**Exercise requirements:** Starting with the line that contains "(forall i k" and stopping after the line that contains "let r := probeClosedLossTranspositionShape", copy the entries below exactly. Include nothing else.

**Data extract:**
Segment Open

(** C6. The transposition tables hold exactly the best proven losses: every entry
    of the exact table is that of a proven loss with that key, every entry of
    the shape table is that of a proven loss of that shape and carries its RAM
    bytes, and no proven loss is better than the entry of its key or of its
    shape.  So a position is pruned only when some proven loss has the very same
    key, at least its frontier, at most its frame count and at most its frames
    without progress. *)
Theorem dfs_transpositions (options : SmbDfsSearchOptions.t) s :
  options_wf options -> reachable options s ->
  let loss := proven (cores (nodes_ s)) (closedLossTranspositionKeys_ s) (nodeOutcomes_ s) in
  (forall i k e, loss i k e -> exists e' se,
     closedLossTranspositionTable_ s !! k = Some e' /\ better e e' = false /\
     closedLossTranspositionShapeTable_ s !! buildClosedLossTranspositionShapeKey k = Some se /\
     better e (ClosedLossTranspositionShapeEntry.proof se) = false) /\
  (forall k summary, isClosedLossTranspositionPruned s k summary = true -> exists i e, loss i k e /\
     SmbSearchEvaluatorSummary.bestFrontier summary <= ClosedLossTranspositionEntry.bestFrontier e /\
     ClosedLossTranspositionEntry.gameplayFrame e <= SmbSearchEvaluatorSummary.gameplayFrames summary /\
     ClosedLossTranspositionEntry.framesSinceProgress e
       <= SmbSearchEvaluatorSummary.gameplayFramesSinceProgress summary) /\
  (forall k summary,
     let r := probeClosedLossTranspositionShape s (buildClosedLossTranspositionShapeKey k) k summary in
     ShapeProbeResult.pruned r = true -> exists i k' e, loss i k' e /\ dominates e summary = true /\
       buildClosedLossTranspositionShapeKey k' = buildClosedLossTranspositionShapeKey k /\
       ShapeProbeResult.ramDiffs r =
         ramDiffs (ClosedLossTranspositionKey.ramBytes k) (ClosedLossTranspositionKey.ramBytes k')).
Proof.
  intros Ho Hr loss. destruct (reachable_inv options s Ho Hr) as [Hi _].
  pose proof (inv_tables s Hi) as [H1 H2 H3 H4]. fold loss in H1, H2, H3, H4. split; [| split].
  - intros i k e Hl. destruct (H2 i k e Hl) as (e' & ? & ?), (H4 i k e Hl) as (se & ? & ?).
    by exists e', se.
  - intros k summary. unfold isClosedLossTranspositionPruned, dominates.
    destruct (closedLossTranspositionTable_ s !! k) as [e |] eqn:Hk; [| done].
    destruct (H1 k e Hk) as [i Hl]. intros Hd. exists i, e. split; [done | lia].
  - intros k summary. unfold probeClosedLossTranspositionShape.
    destruct (closedLossTranspositionShapeTable_ s !! _) as [se |] eqn:Hk; [| done].
    destruct (H3 _ se Hk) as (i & k' & Hl & Hsh & Hram). cbv zeta.
    match goal with |- context [if ?b then _ else _] => destruct b eqn:Hb end; [done |].
    cbn. intros _. exists i, k', (ClosedLossTranspositionShapeEntry.proof se).
    split; [done |]. split; [| split; [done | by rewrite Hram]].
    unfold dominates. lia.
Qed.

(** C7. A search with a node budget terminates: whatever state the operations
    have led to, once it is not paused at most 2 * budget + 3 ticks complete it,
    and it never has more than the budget's number of nodes besides the root. *)
Theorem dfs_terminates (options : SmbDfsSearchOptions.t) s (n : nat) :
  options_wf options -> reachable options s -> 0 < SmbDfsSearchOptions.maxSearchedNodeCount options ->
  paused_ s = false -> 2 * SmbDfsSearchOptions.maxSearchedNodeCount options + 3 <= Z.of_nat n ->
  exists s', ticks n s = Ok s' /\ isCompleted s' = true /\
    nodeCount s' - 1 <= SmbDfsSearchOptions.maxSearchedNodeCount options.
Proof.
  intros Ho Hr Hpos Hp Hn. destruct (reachable_inv options s Ho Hr) as [Hi Hopt].
  pose proof (ticks_measure n s Hi Hp) as H. apply wp_elim in H as (s' & Hs & Hi' & Ho' & Hm).
  exists s'. split; [done |]. rewrite Hopt in Ho'.
  pose proof (measure_bound s Hi) as Hb. pose proof (measure_bound s' Hi') as Hb'.
  rewrite Ho' in Hb'. rewrite Hopt in Hb. specialize (Hb Hpos). specialize (Hb' Hpos).
  split; [| lia]. unfold isCompleted. destruct Hm as [? | ?]; [done | lia].
Qed.
Section Restore.
Import NesSuperMarioBrosEvaluator.
Implicit Types (e : t) (i : Input).

(** The evaluator with its memory of the lives counter erased. *)
Definition forget_lives e : t :=
  mk (hasBestProgress_ e) false (gameplayFrameCount_ e) (lastProgressFrame_ e) (bestStageIndex_ e)
    (bestAbsoluteX_ e) 0 (distanceRewardTotal_ e) (levelClearRewardTotal_ e).

(** The summary the search keeps of a node. *)
Definition summary_of e (s : NesSuperMarioBrosState.t) (r : SmbEpisodeEndReason.t) (d : bool)
    : SmbSearchEvaluatorSummary.t :=
  SmbSearchCore.buildSmbSearchEvaluatorSummary (FitnessSmb (snapshot_of e s r d)) (Some 1).

Lemma restored_fields e s r d :
  evaluator_wf e -> hasBestProgress_ e = true ->
  SmbDfsSearch.childEvaluator (summary_of e s r d) = forget_lives e.
Proof.
  intros Hwf Hb. pose proof (makeSnapshot_fields e s r d Hwf) as Hf.
  destruct Hwf as (Hl & Hc & Hst & Hx). unfold SmbDfsSearch.childEvaluator, summary_of. cbn -[snapshot_of].
  unfold restoreProgress, SmbSearchCore.encodeSmbFrontierSnapshot. rewrite Hf. cbn.
  rewrite encode_value by done. rewrite decode_stage, decode_x by done.
  rewrite (proj2 (Z.leb_le _ _)) by lia. rewrite wrap_u_small by lia.
  unfold forget_lives. rewrite Hb. f_equal. lia.
Qed.

Lemma evaluate_forget e i :
  hasBestProgress_ e = true -> lives_dropped e i = false ->
  snd (evaluate (forget_lives e) i) = snd (evaluate e i) /\
  (counted e i = true -> evaluate (forget_lives e) i = evaluate e i).
Proof.
  intros Hb Hd. unfold lives_dropped in Hd. unfold evaluate. rewrite !counted_neg.
  assert (counted (forget_lives e) i = counted e i) as -> by done.
  destruct (counted e i); cbn [negb]; [| by split; [| discriminate]].
  cbv zeta. unfold start_progress. cbn. rewrite Hb. cbn. rewrite Hd.
  by destruct (terminal_state (state i)).
Qed.
End Restore.

(** Expanding a node does not need the evaluator object that scored it: the
    one rebuilt from the frontier, counters and rewards in the node's summary
    judges the next frame exactly as the original would, unless the lives
    counter dropped in between, which is the one thing the summary does not
    carry; after a counted frame the two evaluators are the same. *)
Lemma restored_evaluator (e : NesSuperMarioBrosEvaluator.t) (s : NesSuperMarioBrosState.t)
    (r : SmbEpisodeEndReason.t) (d : bool) (i : NesSuperMarioBrosEvaluator.Input) :
  evaluator_wf e -> NesSuperMarioBrosEvaluator.hasBestProgress_ e = true ->
  lives_dropped e i = false ->
  let e' := SmbDfsSearch.childEvaluator (summary_of e s r d) in
  snd (NesSuperMarioBrosEvaluator.evaluate e' i) = snd (NesSuperMarioBrosEvaluator.evaluate e i) /\
  (counted e i = true -> NesSuperMarioBrosEvaluator.evaluate e' i = NesSuperMarioBrosEvaluator.evaluate e i).
Proof. intros Hwf Hb Hd. cbv zeta. rewrite restored_fields by done. by apply evaluate_forget. Qed.

Example restored_evaluator_witness :
  NesSuperMarioBrosEvaluator.evaluate
    (SmbDfsSearch.childEvaluator (summary_of demo_evaluator (demo_state SmbGameMode.Normal 300 100)
       SmbEpisodeEndReason.None false)) (demo_input 320 100 1)
  = NesSuperMarioBrosEvaluator.evaluate demo_evaluator (demo_input 320 100 1).
Proof.
  apply (restored_evaluator demo_evaluator (demo_state SmbGameMode.Normal 300 100)
    SmbEpisodeEndReason.None false (demo_input 320 100 1)).
  - unfold evaluator_wf. vm_compute. intuition congruence.
  - vm_compute. reflexivity.
  - vm_compute. reflexivity.
  - vm_compute. reflexivity.
Defined.

(** ** Keys *)
Lemma ramDiffs_none a : forall b, length a = length b -> (true ∉ SmbDfsSearch.ramDiffs a b <-> a = b).
Proof.
  induction a as [| x a IH]; intros [| y b] Hl; try done; cbn.
  - split; [done | intros _; apply not_elem_of_nil].
  - injection Hl as Hl. rewrite not_elem_of_cons, (IH b Hl). split.
    + intros [H ->]. destruct (Z.eqb_spec x y) as [-> |]; [done | by destruct H].
    + intros [= -> ->]. by rewrite Z.eqb_refl.
Qed.

(** Transposition keys: the two [operator==] decide equality of keys and of
    shapes; and two keys are equal exactly when their shapes are equal and the
    byte-by-byte comparison of their RAM samples finds no difference. *)
Lemma transposition_key_equality (a b : ClosedLossTranspositionKey.t) :
  (ClosedLossTranspositionKey.eqb a b = true <-> a = b) /\
  (let sa := SmbDfsSearch.buildClosedLossTranspositionShapeKey a in
   let sb := SmbDfsSearch.buildClosedLossTranspositionShapeKey b in
   (ClosedLossTranspositionShapeKey.eqb sa sb = true <-> sa = sb) /\
   (length (ClosedLossTranspositionKey.ramBytes a) = length (ClosedLossTranspositionKey.ramBytes b) ->
    (a = b <-> sa = sb /\ true ∉ SmbDfsSearch.ramDiffs (ClosedLossTranspositionKey.ramBytes a)
                                   (ClosedLossTranspositionKey.ramBytes b)))).
Proof.
  split; [| split].
  - unfold ClosedLossTranspositionKey.eqb. rewrite !andb_true_iff, !Z.eqb_eq, !eqb_true_iff, bool_decide_eq_true.
    destruct a, b; cbn. split.
    + intros H. repeat match goal with H : _ /\ _ |- _ => destruct H end. by subst.
    + intros [=]. subst. by repeat split.
  - unfold ClosedLossTranspositionShapeKey.eqb. rewrite !andb_true_iff, !Z.eqb_eq, !eqb_true_iff.
    destruct a, b; cbn. split.
    + intros H. repeat match goal with H : _ /\ _ |- _ => destruct H end. by subst.
    + intros [=]. subst. by repeat split.
  - intros Hl. rewrite ramDiffs_none by done. destruct a, b; cbn. split.
    + intros [=]. by subst.
    + intros [H ->]. injection H. intros. by subst.
Qed.

Definition demo_key (ram : list Z) : ClosedLossTranspositionKey.t :=
  ClosedLossTranspositionKey.mk 0 0 0 0 0 1 0 1 42 0 230 0 0 ram false false.

Example transposition_key_equality_witness :
  demo_key [1; 2] = demo_key [1; 2] <->
  SmbDfsSearch.buildClosedLossTranspositionShapeKey (demo_key [1; 2])
  = SmbDfsSearch.buildClosedLossTranspositionShapeKey (demo_key [1; 2]) /\
  true ∉ SmbDfsSearch.ramDiffs [1; 2] [1; 2].
Proof.
  destruct (transposition_key_equality (demo_key [1; 2]) (demo_key [1; 2])) as (_ & _ & H).
  apply H. reflexivity.
Defined.
Definition observeFrame (frameId : Z) (snapshot : MemorySnapshot)
    (controllerTelemetry : option NesControllerTelemetry.t) (s : t) : res (t * option ResponseTelemetry.t) :=
  let setupComplete := SetupPolicy.getNesSuperMarioBrosSetupScriptEndFrame <=? frameId in
  let! currentFloatState := NesSuperMarioBrosRamExtractor.ram_at snapshot kFloatStateAddr in
  let! currentGameInputMask := NesSuperMarioBrosRamExtractor.ram_at snapshot kPlayerOneButtonsPressedAddr in
  let! currentState := NesSuperMarioBrosRamExtractor.extract snapshot setupComplete in
  let! currentFacingDirection := decodeFacingDirection snapshot in
  let! currentMovementDirection := decodeMovementDirection snapshot in
  let c := mkCurrent frameId currentFloatState currentGameInputMask currentState currentFacingDirection
             currentMovementDirection snapshot in
  let s := set_pendingProbes_ (map (expire frameId) (pendingProbes_ s)) s in
  let s := noteController frameId controllerTelemetry s in
  let! s := detectResponses c s in
  let! ducking := isDucking snapshot in
  let s := remember c ducking s in
  match pendingTelemetry_ s with
  | [] => Ok (s, None)
  | telemetry :: rest => Ok (set_pendingTelemetry_ rest s, Some telemetry)
  end.
End Detect.

End NesSuperMarioBrosResponseProbe.
(** A move emits what its context allows. *)
Lemma emitMove_emits mil f p em :
  pending_ok p -> (turnaround p = false -> acknowledge mil = false) ->
  (PendingProbe.kind p = ResponseKind.MoveLeft \/ PendingProbe.kind p = ResponseKind.MoveRight) ->
  let '(p', em') := emitMove steadyClockNowNs mil f (p, em) in
  probe_result f p em (move_answers mil p) (if isProbeComplete p' then None else Some p', em').
Proof.
  intros Hok Hack Hk. unfold emitMove. cbn [fst].
  pose proof (emitIf_emits (negb (PendingProbe.acknowledgeEmitted p) && acknowledge mil) f
    ResponseMilestone.Acknowledge p em) as H1.
  destruct (emitIf _ _ _ _ (p, em)) as [p1 em1]. cbn [fst].
  specialize (H1 ltac:(simpl; by destruct (PendingProbe.acknowledgeEmitted p))).
  assert (bool_decide (PendingProbe.context p1 = ResponseContext.GroundedTurnaround) = turnaround p) as ->
    by (unfold turnaround; by rewrite (sp_context _ _ (ems_press _ _ _ _ _ _ H1))).
  assert (forall m, reachable_milestone (PendingProbe.kind p) (PendingProbe.context p) m <->
    turnaround p = true \/ m <> ResponseMilestone.Acknowledge) as Hreach.
  { intros m. unfold turnaround. rewrite bool_decide_eq_true. by destruct Hk as [-> | ->]. }
  destruct (turnaround p) eqn:Ht; cbn [negb].
  - pose proof (emitIf_emits (negb (PendingProbe.commitEmitted p1) && commit mil) f ResponseMilestone.Commit p1 em1) as H2.
    destruct (emitIf _ _ _ _ (p1, em1)) as [p2 em2]. cbn [fst].
    specialize (H2 ltac:(simpl; by destruct (PendingProbe.commitEmitted p1))).
    pose proof (emitIf_emits (negb (PendingProbe.motionEmitted p2) && motion mil) f ResponseMilestone.Motion p2 em2) as H3.
    destruct (emitIf _ _ _ _ (p2, em2)) as [p3 em3].
    specialize (H3 ltac:(simpl; by destruct (PendingProbe.motionEmitted p2))).
    replace (move_answers mil p) with
      ((if negb (PendingProbe.acknowledgeEmitted p) && acknowledge mil then [ResponseMilestone.Acknowledge] else []) ++
       (if negb (PendingProbe.commitEmitted p1) && commit mil then [ResponseMilestone.Commit] else []) ++
       (if negb (PendingProbe.motionEmitted p2) && motion mil then [ResponseMilestone.Motion] else [])).
    + eapply finish_probe; [done | eapply emits_trans; [exact H1 | eapply emits_trans; [exact H2 | exact H3]] | |].
      * intros m _. apply Hreach. by left.
      * by rewrite Ht.
    + change (PendingProbe.motionEmitted p2) with (flag ResponseMilestone.Motion p2).
      change (PendingProbe.commitEmitted p1) with (flag ResponseMilestone.Commit p1).
      rewrite (emits_other _ _ _ _ _ _ _ _ H2), !(emits_other _ _ _ _ _ _ _ _ H1) by done.
      unfold move_answers. rewrite Ht. cbn [flag shown List.filter].
      destruct (negb (PendingProbe.acknowledgeEmitted p) && acknowledge mil),
        (negb (PendingProbe.commitEmitted p) && commit mil), (negb (PendingProbe.motionEmitted p) && motion mil). all: reflexivity.
  - rewrite (Hack eq_refl), andb_false_r in H1. pose proof (fun m => pending_not_turnaround p m Hok Ht) as Hfl.
    assert (forall m, flag m p1 = false) as Hfl1.
    { intros m. rewrite (ems_flags _ _ _ _ _ _ H1), Hfl. by apply bool_decide_eq_false_2, not_elem_of_nil. }
    pose proof (Hfl1 ResponseMilestone.Commit) as HC. pose proof (Hfl1 ResponseMilestone.Motion) as HM. cbn [flag] in HC, HM.
    rewrite HC, HM. unfold move_answers. rewrite Ht. cbn [negb andb].
    destruct (commit mil).
    + pose proof (emitIf_emits true f ResponseMilestone.Commit p1 em1) as H2.
      destruct (emitIf _ _ _ _ (p1, em1)) as [p2 em2].
      specialize (H2 ltac:(done)).
      apply (finish_probe _ _ _ ([] ++ [ResponseMilestone.Commit]));
        [done | eapply emits_trans; [exact H1 | exact H2] | | by simpl; lia].
      intros m ->%list_elem_of_singleton. apply Hreach. by right.
    + pose proof (emitIf_emits (motion mil) f ResponseMilestone.Motion p1 em1) as H2.
      destruct (emitIf _ _ _ _ (p1, em1)) as [p2 em2].
      specialize (H2 ltac:(done)).
      apply (finish_probe _ _ _ ([] ++ (if motion mil then [ResponseMilestone.Motion] else [])));
        [done | eapply emits_trans; [exact H1 | exact H2] | |].
      * intros m. destruct (motion mil); simpl; [intros ->%list_elem_of_singleton | by intros ?%elem_of_nil].
        apply Hreach. by right.
      * intros _. destruct (motion mil); simpl; lia.
Qed.

Lemma left_acknowledge ctx bf bm bs cf cm cs :
  bool_decide (ctx = ResponseContext.GroundedTurnaround) = false ->
  acknowledge (detectMoveLeftMilestones ctx bf bm bs cf cm cs) = false.
Proof. intros H. unfold detectMoveLeftMilestones. cbn [acknowledge]. rewrite H. by destruct (_ && _). Qed.

Lemma right_acknowledge ctx bf bm bs cf cm cs :
  bool_decide (ctx = ResponseContext.GroundedTurnaround) = false ->
  acknowledge (detectMoveRightMilestones ctx bf bm bs cf cm cs) = false.
Proof. intros H. unfold detectMoveRightMilestones. cbn [acknowledge]. rewrite H. by destruct (_ && _). Qed.

Lemma pending_ok_press p p' : same_press p p' -> (forall m, flag m p' = flag m p) -> pending_ok p -> pending_ok p'.
Proof.
  intros [Hk Hx _ _ _] Hf [H1 H2]. split; [by rewrite Hk, Hx |]. unfold turnaround in *. rewrite Hx.
  intros Ht m. rewrite Hf. by apply H2.
Qed.

(** The result of a probe, seen from before its input was noted as copied. *)
Lemma probe_result_copied f p em p1 em1 ms r :
  emits f p em [] p1 em1 -> probe_result f p1 em1 ms r -> probe_result f p em ms r.
Proof.
  intros He. destruct r as [slot em']. intros (p' & He' & H1 & H2 & H3).
  pose proof (ems_press _ _ _ _ _ _ He) as [Hk Hx _ _ _]. exists p'.
  split; [by apply (emits_trans _ _ _ [] _ _ _ _ _ He He') |]. rewrite Hk, Hx in H1.
  unfold turnaround in *. rewrite Hx in H2. done.
Qed.

Lemma noteCopied_kept c p em :
  let p1 := fst (noteCopied steadyClockNowNs c (p, em)) in
  answers c p1 = answers c p /\ (forall m, flag m p1 = flag m p) /\ same_press p p1.
Proof.
  unfold noteCopied. destruct (_ && _); cbn [fst]; [| done].
  split; [done |]. split; [by intros [] | by split].
Qed.

Lemma isDucking_ok (s : MemorySnapshot) : isDucking s = Ok (byte_at s kDuckingStateAddr =? kDuckingStateActive).
Proof. unfold isDucking. by rewrite ram_at_ok. Qed.

Lemma processProbe_ok c p em :
  pending_ok p -> wp (processProbe steadyClockNowNs c p em) (probe_result (frameId c) p em (answers c p)).
Proof.
  intros Hok. unfold processProbe. pose proof (noteCopied_emits c p em) as Hc.
  pose proof (noteCopied_kept c p em) as (Ha & Hf & Hs).
  destruct (noteCopied steadyClockNowNs c (p, em)) as [p1 em1]. cbn [fst] in Ha, Hf, Hs |- *.
  assert (pending_ok p1) as Hok1 by (by eapply pending_ok_press).
  rewrite <- Ha. clear Ha. eapply wp_mono; [| intros r; by apply probe_result_copied]. clear Hc Hf Hs.
  assert (forall b : bool, PendingProbe.kind p1 = ResponseKind.Jump \/ PendingProbe.kind p1 = ResponseKind.Duck ->
    PendingProbe.acknowledgeEmitted p1 = false /\
    probe_result (frameId c) p1 em1 (if b then [ResponseMilestone.Acknowledge] else [])
      (let '(p', em') := emitIf steadyClockNowNs b (frameId c) ResponseMilestone.Acknowledge (p1, em1) in
       (if isProbeComplete p' then None else Some p', em'))) as Hack.
  { intros b Hk. assert (PendingProbe.acknowledgeEmitted p1 = false) as Hn.
    { destruct Hok1 as [Hfit Hfl]. apply (Hfl ltac:(unfold turnaround; apply bool_decide_eq_false;
        destruct Hk as [Hk | Hk]; rewrite Hk in Hfit; cbn in Hfit; intuition congruence) ResponseMilestone.Acknowledge). }
    split; [done |].
    pose proof (emitIf_emits b (frameId c) ResponseMilestone.Acknowledge p1 em1 ltac:(done)) as He.
    destruct (emitIf _ _ _ _ _) as [p' em']. eapply finish_probe; [done | exact He | |].
    - intros m. destruct b; [intros ->%list_elem_of_singleton | by intros ?%elem_of_nil]. by destruct Hk as [-> | ->].
    - destruct b; simpl; lia. }
  unfold answers. destruct (PendingProbe.kind p1) eqn:Hk.
  - destruct (Hack (isJumpResponse (PendingProbe.baselineFloatState p1) (PendingProbe.baselineState p1)
      (currentFloatState c) (currentState c))) as [-> H]; [by left |].
    cbn [rbind negb andb]. by destruct (emitIf _ _ _ _ _) as [p' em'].
  - cbn [rbind]. match goal with |- context [emitMove _ ?mil _ _] => pose proof (emitMove_emits mil (frameId c) p1 em1 Hok1) as H end.
    destruct (emitMove _ _ _ _) as [p' em']. apply H; [apply left_acknowledge | by left].
  - cbn [rbind]. match goal with |- context [emitMove _ ?mil _ _] => pose proof (emitMove_emits mil (frameId c) p1 em1 Hok1) as H end.
    destruct (emitMove _ _ _ _) as [p' em']. apply H; [apply right_acknowledge | by right].
  - destruct (Hack (negb (PendingProbe.baselineDucking p1) &&
      (byte_at (snapshot c) kDuckingStateAddr =? kDuckingStateActive))) as [-> H]; [by right |].
    unfold isDuckResponse. rewrite isDucking_ok. cbn [negb]. revert H.
    destruct (PendingProbe.baselineDucking p1); cbn [rbind negb andb]; by destruct (emitIf _ _ _ _ _) as [p' em'].
Qed.
End Probe.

Segment Closed

**Task result:**
  (forall i k e, loss i k e -> exists e' se,
     closedLossTranspositionTable_ s !! k = Some e' /\ better e e' = false /\
     closedLossTranspositionShapeTable_ s !! buildClosedLossTranspositionShapeKey k = Some se /\
     better e (ClosedLossTranspositionShapeEntry.proof se) = false) /\
  (forall k summary, isClosedLossTranspositionPruned s k summary = true -> exists i e, loss i k e /\
     SmbSearchEvaluatorSummary.bestFrontier summary <= ClosedLossTranspositionEntry.bestFrontier e /\
     ClosedLossTranspositionEntry.gameplayFrame e <= SmbSearchEvaluatorSummary.gameplayFrames summary /\
     ClosedLossTranspositionEntry.framesSinceProgress e
       <= SmbSearchEvaluatorSummary.gameplayFramesSinceProgress summary) /\
  (forall k summary,
     let r := probeClosedLossTranspositionShape s (buildClosedLossTranspositionShapeKey k) k summary in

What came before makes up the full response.